Keep maven identification dataset for use by java cataloger

wagoodman commented 1 year ago

It would be ideal to have a sha1 to groupID, artifactID for jars that do not have pom.xml and are hosted on maven. This would help with the following issues:

[x] https://github.com/anchore/syft/issues/2152
[ ] (I think there are more...)

Keeping a dataset for a mapping of all of maven might be prohibitive, but we should investigate doing this for a subset of maven artifacts that do not have a pom.xml in the jar.

elifarley commented 12 months ago

Another example is org.springframework.security:spring-security-web:6.0.3: The fields bom-ref, purl and cpe are wrong, and the field group is missing it should be set to org.springframework.security):

    {
      "bom-ref": "pkg:maven/spring-security-web/spring-security-web@6.0.3?package-id=26ff02e1092a0036",
      "type": "library",
      "name": "spring-security-web",
      "version": "6.0.3",
      "purl": "pkg:maven/spring-security-web/spring-security-web@6.0.3",
      "cpe": "cpe:2.3:a:spring-security-web:spring-security-web:6.0.3:*:*:*:*:*:*:*",
      "externalReferences": [
        {
          "url": "",
          "hashes": [
            {
              "alg": "SHA-1",
              "content": "7a2c26fd8e1c0f6709fbb034f76d3ef50ea5b929"
            }
          ],
          "type": "build-meta"
        }
      ],
      "properties": [
        {
          "name": "syft:package:foundBy",
          "value": "java-cataloger"
        },

As I needed correct values so that the SBOM vulnerability scanner could correctly recognize the components, I ended up having to merge syft's SBOM file with Trivy's SBOM file, as Trivy is good at identifying Maven packages (but bad at OS-level packages for instance). Then it works great.

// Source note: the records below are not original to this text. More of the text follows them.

(* ===== verification/Branches.v ===== *)
(** * The contacts hierarchy

    The branch tree of [ContactsRepository] in
    src/libs/contacts_repository.py: creating and moving branches, ancestry
    by walking parents, subtrees by a prefix scan on the materialised path.
    The table [contacts.branches] is a map from branch identifiers to rows;
    the constraints of src/migrations/0017_contacts.sql and
    0028_personal_contact_directories.sql that a statement can run into
    (primary key, one path per tenant, one personal root per owner) raise
    [UniqueViolation]. *)

From S2P Require Import Prelude.
Local Open Scope Z_scope.

Record branch := {
  b_tenant : string;
  b_parent : option string;
  b_kind : string;
  b_name : string;
  slug : string;
  path : string;
  depth : Z;
  owner : option string;
}.

Abbreviation tree := (gmap string branch).

Inductive branch_error : Type :=
| BranchNotFound
| InvalidBranchPlacement
| CyclicBranchMove
| TenantScopeRequired
| UniqueViolation.

Definition BRANCH_KINDS : list string := ["organization"; "department"; "folder"].
Definition MAX_BRANCH_DEPTH : Z := 128.

(** ** Slugs *)

Definition is_slug_char (c : ascii) : bool :=
  let n := ord c in (N.leb 97 n && N.leb n 122) || (N.leb 48 n && N.leb n 57).
Definition hyphen : ascii := chr 45.
Definition slash : ascii := chr 47.
(* ===== verification/Actor.v ===== *)
(** * Actors and authorities

    [Actor] of src/libs/contacts_consent.py: who asks for a change, and the
    authorities they hold.  The consent ledgers and the branch permissions
    both decide on it. *)

From S2P Require Import Prelude.

Definition ACTOR_KINDS : list string :=
  ["human"; "agent"; "system"; "provider"; "contact"].

Definition AUTHORITY_MANAGE_CONTACTS : string := "manage_contacts".
Definition AUTHORITY_ADMINISTER : string := "administer".
Definition GRANT_AUTHORITIES : list string :=
  [AUTHORITY_MANAGE_CONTACTS; AUTHORITY_ADMINISTER].

(** A frozenset of authorities is kept as a list; only membership is read. *)
Record Actor := {
  kind : string;
  principal_id : option string;
  authorities : list string;
}.

(** [Actor(kind, principal_id, authorities)]: [None] is the [ValueError] on
    an unknown kind. *)
Definition make_actor (k : string) (p : option string) (auths : list string)
    : option Actor :=
  if str_in k ACTOR_KINDS
  then Some {| kind := k; principal_id := p; authorities := auths |} else None.

(** [actor.holds( *names )]. *)
Definition holds (a : Actor) (names : list string) : bool :=
  existsb (fun n => str_in n (authorities a)) names.

Definition contact_actor : Actor :=
  {| kind := "contact"; principal_id := None; authorities := [] |}.
Definition system_actor : Actor :=
  {| kind := "system"; principal_id := None; authorities := [] |}.

Definition is_human (a : Actor) : bool := String.eqb (kind a) "human".

Lemma holds_spec a names :
  holds a names = true <-> exists n, n ∈ names /\ n ∈ authorities a.
Proof.
  unfold holds. rewrite existsb_exists. split.
  - intros (n & Hn & H). exists n. split; [by apply list_elem_of_In|by apply str_in_spec].
  - intros (n & Hn & H). exists n. split; [by apply list_elem_of_In|by apply str_in_spec].
Qed.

willmurphyscode commented 11 months ago

@wagoodman when syft is being used online, it might also be possible for us to compute a SHA of the artifact and use it to search Maven Central for the right group ID and artifact ID. (Happy to make a separate issue for this suggestion, but IMO it belongs here since the dataset is sort of an offline version of the maven central search, so they know about each other.)

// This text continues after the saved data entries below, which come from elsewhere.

(** A verdict is recorded. *)
Definition recorded (l : know) (x : verdict) : know :=
  {| holds := holds l; clear := None; fact w := fact l w /\ x ∈ w_verdicts w |}.
Lemma tally_snoc p c good h x : tally p c good (h ++ [x]) = tally p c good h + (if about p c good x then 1 else 0).
Proof. unfold tally. rewrite List.filter_app, length_app. cbn. destruct (about p c good x); cbn; lia. Qed.
Lemma add_verdict_counts old good now r :
  add_verdict old good now = Some r ->
  counts (Some r) = ((counts old).1 + (if good then 1 else 0), (counts old).2 + (if good then 0 else 1)).
Proof. unfold add_verdict. destruct (_ && _); [|done]. intros [= <-]. by destruct old. Qed.
Lemma tally_after p c p' c' good h x old r now :
  v_principal x = p -> v_capability x = c -> v_good x = good -> add_verdict old good now = Some r ->
  counts old = (tally p c true h, tally p c false h) ->
  counts (Some r) = (tally p c true (h ++ [x]), tally p c false (h ++ [x]))
  /\ ((p, c) <> (p', c') -> (tally p' c' true (h ++ [x]), tally p' c' false (h ++ [x])) = (tally p' c' true h, tally p' c' false h)).
Proof.
  intros Hp Hc Hg Ha Ho. rewrite (add_verdict_counts _ _ _ _ Ha), Ho, !tally_snoc. unfold about. rewrite Hp, Hc, Hg, !String.eqb_refl.
  split; [by destruct good|]. intros Hne. replace (String.eqb p p' && String.eqb c c') with false; [by rewrite !Z.add_0_r|].
  symmetry. destruct (String.eqb_spec p p'), (String.eqb_spec c c'); cbn; congruence.
Qed.
Lemma executions_snoc h x : executions (h ++ [x]) = executions h ++ option_list (execution_of x).
Proof. unfold executions. rewrite omap_app. cbn. by destruct (execution_of x). Qed.
Lemma only_holder a l b s g h y id :
  sound (a ++ l :: b) (world_of s g h) -> holds l = true -> y ∈ a ++ b -> clear y = Some id -> False.
Proof.
  intros [_ _ _ _ _ _ S7 S8] Hl Hy Hc. destruct (S7 y) as (H & _); [set_solver|]. apply H in Hc as [Hh _].
  rewrite holders_mid, Hl in S8. assert (1 <= holders a + holders b)%nat as H1.
  { unfold holders in *. rewrite <- length_app, <- List.filter_app. destruct (List.filter holds (a ++ b)) eqn:Ef; [|cbn; lia].
    assert (y ∈ List.filter holds (a ++ b)) as Hf by (apply list_elem_of_In, filter_In; split; [by apply list_elem_of_In|done]).
    rewrite Ef in Hf. by apply elem_of_nil in Hf. }
  destruct (execution_lock _); lia.
Qed.
Definition may_count (l : know) (x : verdict) : Prop :=
  (forall w, fact l w -> accounted (w_log w) x)
  /\ forall id, execution_of x = Some id -> clear l = Some id /\ forall w, fact l w -> is_Some (results (w_store w) !! id).
Lemma upsert_step now s a l b g x :
  may_count l x ->
  let m := upsert_verdict (v_principal x) (v_capability x) (v_good x) now s in
  inv s (a ++ l :: b) g -> inv m.1 (a ++ (match m.2 with Ok _ => recorded l x | Err _ => l end) :: b) g.
Proof.
  intros [Hacc Hex] m. subst m. unfold upsert_verdict. destruct (negb _); [done|].
  destruct (add_verdict _ _ _) as [r|] eqn:Ea; [|done]. cbn [fst snd]. intros [h H]. exists (h ++ [x]).
  pose proof (fun y id => only_holder a l b s g h y id H) as Honly. destruct H as [S1 S2 S3 S4 S5 S6 S7 S8]. cbn in *.
  assert (knows (world_of s g h) l) as (Hc & Hm & Hf) by (apply S7; set_solver).
  assert (h ⊆ h ++ [x]) as Hh by set_solver.
  set (s' := with_rows _ _ _ _ _ _ _). assert (later (world_of s g h) (world_of s' g (h ++ [x]))) as Hl by (split_and!; done).
  constructor; cbn; try done.
  - intros p c. destruct (tally_after _ _ p c _ h x _ r now eq_refl eq_refl eq_refl Ea (S1 _ _)) as [H1 H2].
    destruct (decide ((v_principal x, v_capability x) = (p, c))) as [[= <- <-]|Hne].
    + by rewrite lookup_insert_eq.
    + rewrite lookup_insert_ne by done. rewrite H2 by done. apply S1.
  - intros y [Hy|Hy]%elem_of_app; [by apply S2|]. apply list_elem_of_singleton in Hy as ->. by apply (Hacc (world_of s g h)).
  - rewrite executions_snoc. destruct (execution_of x) as [id|]; cbn; [|by rewrite app_nil_r].
    destruct (Hex id eq_refl) as [Hid _]. apply NoDup_app. split; [done|]. split; [|apply NoDup_singleton].
    intros i Hi [->|[]%elem_of_nil]%elem_of_cons. by destruct (Hc id Hid).
  - intros id Hid. rewrite executions_snoc in Hid. apply elem_of_app in Hid as [Hid|Hid]; [by apply S4|].
    destruct (execution_of x) as [i|]; cbn in Hid; [|by apply elem_of_nil in Hid]. apply list_elem_of_singleton in Hid as ->.
    destruct (Hex i eq_refl) as [_ Hr]. by apply (Hr (world_of s g h)).
  - intros e He. eapply entry_later; [done|by apply S5].
  - intros y Hy. assert (y = recorded l x \/ y ∈ a ++ b) as [->|Hy'] by set_solver.
    + split; [done|]. split; cbn; [|split; [by apply (Hm _ _ Hl)|set_solver]].
      intros w1 w2 Hw [H1 H2]. split; [by eapply Hm|]. by apply Hw.
    + destruct (S7 y) as (H1 & H2 & H3); [set_solver|]. split; [|split; [done|by eapply H2]]. intros id Hid. cbn.
      rewrite executions_snoc. destruct (execution_of x) as [i|] eqn:Ei; cbn; [|by rewrite app_nil_r; apply H1].
      destruct (Hex i eq_refl) as [Hi _]. destruct (Hc i Hi) as [Hhold _]. by destruct (Honly y id).
  - rewrite holders_mid in *. done.
Qed.

(** An entry is added. *)
Lemma portfolio_sound ls s s' g h :
  records s' = records s -> results s' = results s -> execution_lock s' = execution_lock s ->
  (forall e, e ∈ portfolio s' -> entry_accounted h e) -> NoDup (map e_evidence_id (portfolio s')) ->
  sound ls (world_of s g h) -> sound ls (world_of s' g h).
Proof.
  intros Hr Hs Hb Hp Hu [S1 S2 S3 S4 S5 S6 S7 S8]. cbn in *. constructor; cbn; rewrite ?Hr, ?Hs, ?Hb; try done.
  intros l Hl. apply (knows_same (world_of s g h)); [|done|by apply S7]. split_and!; cbn; [by rewrite Hs|done|done].
Qed.
Lemma insert_step p c id at_ s ls g h :
  (exists x, x ∈ h /\ v_good x = true /\ v_principal x = p /\ v_capability x = c /\ evidence_of x = Some id) ->
  sound ls (world_of s g h) -> sound ls (world_of (insert_entry p c id at_ s).1 g h).
Proof.
  intros Hx H. unfold insert_entry. pose proof (so_portfolio _ _ H) as Hp. pose proof (so_unique _ _ H) as Hu. cbn in Hp, Hu.
  destruct (existsb _ _) eqn:Ee; [by apply (portfolio_sound _ s)|].
  destruct (bool_decide _); [|by apply (portfolio_sound _ s)]. apply (portfolio_sound _ s); try done; cbn.
  - intros e [He|He]%elem_of_app; [by apply Hp|]. apply list_elem_of_singleton in He as ->. exact Hx.
  - rewrite map_app. apply NoDup_app. split; [done|]. split; [|apply NoDup_singleton].
    intros i Hi ->%list_elem_of_singleton. apply list_elem_of_fmap in Hi as (e & E1 & He).
    apply not_true_iff_false in Ee. apply Ee, existsb_exists. exists e. split; [by apply list_elem_of_In|].
    cbn in E1. rewrite E1. apply String.eqb_refl.
Qed.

wagoodman commented 8 months ago

Just a small update on options here, I've been able to take the maven index tooling and data and with some modifications output it to a sqlite DB comprised of group id, artifact id, version, and sha1 for each jar in maven central. This is ~3.5 GB of raw data, but normalized in the DB and compressed for distribution (tar.zst) is ~500MB. Though not great, this also isn't terrible. This could be trimmed down further to only include "problematic artifacts", or, those which do not appropriately have packaged the artifact ID and group ID... which means syft would positively leverage the sha1 lookup for identification.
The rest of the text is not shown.